Ландскнехты оказались расторопнее и успели освободить путь неумолимым крестоносцам. Повозка и рыцари, не спускавшие с нее глаз, остановились у самых ступеней базилики. Никто из них не спешился, не опускал обнаженного оружия, все молчали.
Сухопарый доминиканец еще минуту продолжал беззвучно молиться, потом повернулся к рыцарям и обменялся пристальным молчаливым взглядом со всадником в алых доспехах. И тот, ни слова не говоря, не спешиваясь, отрывисто сдернул парусину с повозки.
Толпа жутко охнула, взвыла…
Под красным покровом скрывалась низкая клетка, сделанная из толстых медных прутьев, а в ней — скорченная фигура в остроконечном шлеме с опущенным решетчатым забралом и в полной броне. С ног до головы вороненые доспехи узника были скованы, чуть ли не сплошь обмотаны тонкими до блеска отполированными стальными цепями.
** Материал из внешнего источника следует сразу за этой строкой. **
Definition check_applications (events : list event) (self : t) (w : world)
  : t * world * progress :=
  let '(current_time, w) := datetime_now w in
  let self := mk (applications self) (Some (strftime "%Y-%m-%d" current_time)) in
  let '(channel, w) := get_channel (JOB_CHANNEL_ID CONFIG) w in
  match channel with
  | None =>
      let w := print ("Job Tracker: Could not find channel with ID "
                      +:+ pretty (JOB_CHANNEL_ID CONFIG)) w in
      let w := print "Job Tracker: Skipping this application check." w in
      (self, w, Returned)
  | Some channel =>
      let embed :=
        mk_embed "Job Application Tracker"
                 "Please list all jobs you applied to today."
                 0xe74c3c current_time [] "" in
      let embed :=
        add_field "Instructions"
          "Reply to this message with each job application on a new line. When you're done, reply with 'done' in a separate message."
          embed in
      let embed := add_field "Format" "Company Name - Position" embed in
      let embed :=
        set_footer ("Date: " +:+ default "None" (last_check_date self)) embed in
      let '(tracker_message, w) := send channel (Embed embed) w in
      match collect channel tracker_message events [] w with
      | (_, w, Suspended) => (self, w, Suspended)
      | ([], w, Returned) =>
          let embed :=
            mk_embed no_applications_title
              "No applications recorded today. Remember, consistent application is key to finding opportunities!"
              0xf39c12 current_time [] "" in
          let '(_, w) := send channel (Embed embed) w in
          (self, save_state self w, Returned)
      | (jobs_applied, w, Returned) =>
          let new_applications := new_application self <$> jobs_applied in
          let self :=
            mk (applications self ++ new_applications) (last_check_date self) in
          let '(analysis, w) := get_application_analysis jobs_applied w in
          let embed :=
            mk_embed ("Application Analysis ("
                      +:+ pretty (length jobs_applied) +:+ " jobs)")
                     analysis 0x2ecc71 current_time [] "" in
          let embed :=
            foldl (λ e '(i, job), add_field ("Job " +:+ pretty i) job e)
                  embed (enumerate 1 jobs_applied) in
          let embed :=
            set_footer "Keep up the great work on your job search!" embed in
          let '(_, w) := send channel (Embed embed) w in
          (self, save_state self w, Returned)
      end
  end.
(** * Website heartbeat monitor: incident tracking, probe evaluation,
      configuration checks and credential handling

    A shallow embedding of [heartbeat_monitor.py], of the test script
    [test_gmail.py] and of [fix_token_timezone.py]; the properties the
    specification states about the monitor, and further properties of the
    code of the three files. *)

From Stdlib Require Import ZArith List String Ascii Bool Lia DecimalString Floats.
Import ListNotations.
Set Warnings "-register-all".
Open Scope string_scope.
Open Scope Z_scope.

(** ** Incident tracker: the counters of [HeartbeatMonitor] and [run_check] *)

Module Tracker.
Section WithTimestamp.

(** What [datetime.now()] returns; the tracker only stores it. *)
Context {timestamp : Type}.

(** The three attributes of [HeartbeatMonitor] that [run_check] touches. *)
Record state : Type := mk_state {
  last_check_time : option timestamp;
  consecutive_failures : Z;
  last_alert_sent : bool
}.

(** [__init__]: no check yet, zero failures, latch clear. *)
Definition init : state :=
  {| last_check_time := None; consecutive_failures := 0; last_alert_sent := false |}.

(** The one effect of [run_check] outside the counters: the call
    [self.send_alert_email(error_message)], which reads the failure count
    and the check time from [self]. *)
Inductive action : Type :=
| NoAction
| SendAlert (error_message : option string) (failures : Z) (check_time : timestamp).

Definition is_alert (a : action) : bool :=
  match a with NoAction => false | SendAlert _ _ _ => true end.

(** One tick: the clock reading and what [check_website] returned. *)
Definition tick : Type := timestamp * (bool * option string).

Definition unhealthy (tk : tick) : Prop := fst (snd tk) = false.
Definition healthy (tk : tick) : Prop := fst (snd tk) = true.

(** [run_check], with [max_failures] standing for
    [self.config.get('max_consecutive_failures', self.max_consecutive_failures)].
    The Python function returns [is_healthy] unchanged; the embedding returns
    the new attributes and the action instead. *)
Definition run_check (max_failures : Z) (tk : tick) (self : state) : state * action :=
  let '(now, (is_healthy, error_message)) := tk in
  if is_healthy then
    ({| last_check_time := Some now;
        consecutive_failures := 0;
        last_alert_sent := false |}, NoAction)
  else
    let failures := consecutive_failures self + 1 in
    if (max_failures <=? failures) && negb (last_alert_sent self) then
      ({| last_check_time := Some now;
          consecutive_failures := failures;
          last_alert_sent := true |}, SendAlert error_message failures now)
    else
      ({| last_check_time := Some now;
          consecutive_failures := failures;
          last_alert_sent := last_alert_sent self |}, NoAction).

(** The scheduling loop of [run], unrolled over a finite list of ticks:
    the state after each tick and the action that tick produced. *)
Fixpoint run_checks (max_failures : Z) (ticks : list tick) (self : state)
  : list (state * action) :=
  match ticks with
  | [] => []
  | tk :: rest =>
      let r := run_check max_failures tk self in
      r :: run_checks max_failures rest (fst r)
  end.

Definition final_state (max_failures : Z) (ticks : list tick) (self : state) : state :=
  fold_left (fun s tk => fst (run_check max_failures tk s)) ticks self.

Definition count_alerts (out : list (state * action)) : nat :=
  List.length (filter (fun r => is_alert (snd r)) out).

(** States the loop can be in, starting from [init]. *)
Inductive reachable (max_failures : Z) : state -> Prop :=
| reach_init : reachable max_failures init
| reach_step s tk :
    reachable max_failures s ->
    reachable max_failures (fst (run_check max_failures tk s)).

(** The latch is set only while the count is at or above the threshold. *)
Definition latch_inv (max_failures : Z) (s : state) : Prop :=
  last_alert_sent s = true -> max_failures <= consecutive_failures s.

(** Two states that differ at most in the time of the last check. *)
Definition same_counters (s1 s2 : state) : Prop :=
  consecutive_failures s1 = consecutive_failures s2 /\
  last_alert_sent s1 = last_alert_sent s2.

End WithTimestamp.
Arguments state : clear implicits.
Arguments action : clear implicits.
Arguments tick : clear implicits.
End Tracker.

(** ** The Python values and control flow the monitor relies on *)

Module Py.

(** *** Strings *)

(** [str(n)] for an [int]. *)
Definition string_of_Z (z : Z) : string := NilZero.string_of_int (Z.to_int z).

(** [needle in hay]. *)
Fixpoint str_in (needle hay : string) : bool :=
  match hay with
  | EmptyString => prefix needle hay
  | String _ rest => prefix needle hay || str_in needle rest
  end.

(** [s.endswith(suffix)]. *)
Fixpoint endswith (suffix s : string) : bool :=
  match s with
  | EmptyString => String.eqb suffix s
  | String _ rest => String.eqb suffix s || endswith suffix rest
  end.

(** [s[:-1]]. *)
Fixpoint drop_last (s : string) : string :=
  match s with
  | EmptyString => EmptyString
  | String c EmptyString => EmptyString
  | String c rest => String c (drop_last rest)
  end.

(** [s.replace(old, new)] for a non-empty [old]: occurrences are replaced from
    the left and do not overlap. [skip] counts the characters of an occurrence
    that was just replaced and are still to be passed over. *)
Fixpoint replace_from (old new : string) (skip : nat) (s : string) : string :=
  match s with
  | EmptyString => EmptyString
  | String c rest =>
      match skip with
      | S k => replace_from old new k rest
      | O =>
          if prefix old s
          then new ++ replace_from old new (String.length old - 1) rest
          else String c (replace_from old new O rest)
      end
  end.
Алый рыцарь коротко глянул на монаха и получил его безмолвный приказ. Затем отворил дверцу клетки, выволок наружу стальной кокон и со звоном, с лязгом и грохотом обрушил его наземь.
В панике толпа подалась назад и нечленораздельно, глухо зароптала, потому что узник легко поднялся на ноги, а звенящие цепи посыпались на каменные ступени. В то время как солдатня из оцепления, испуганная не меньше обывателей, вразнобой заорала:
— Колдун!!! Чародей!!! Чернокнижник!!! Бей тамплиера!…
Рыцарей, изготовившихся рубить и глушить бронированного колдуна, доминиканец заставил расступиться повелевающим жестом. Он не спеша приблизился к фигуре в масляно блестевших черных доспехах и впервые высказался вслух, тихо отдав приказ:
— Вытяни вперед руки, еретик.
— Теургические цепи утратили силу, инквизитор. Я свободен, — лязгающим голосом отозвался из-под забрала еретик-тамплиер и презрительно скрестил на латной груди железные перчатки.
В то же мгновенье монах сорвал с пояса кипарисовые четки и одним молниеносным движением опутал руки еретика.
— Ты заблуждаешься, тамплиер. Не в твоей власти освободить себя от бремени неведомого тебе добра и непознанного зла, — вымолвил инквизитор и медленно воздел над головой резное распятие яблоневого дерева.
— Зри и внемли истинной мудрости, нечестивое творение, — со старофранцузского языка доминиканец перешел на древнегреческий.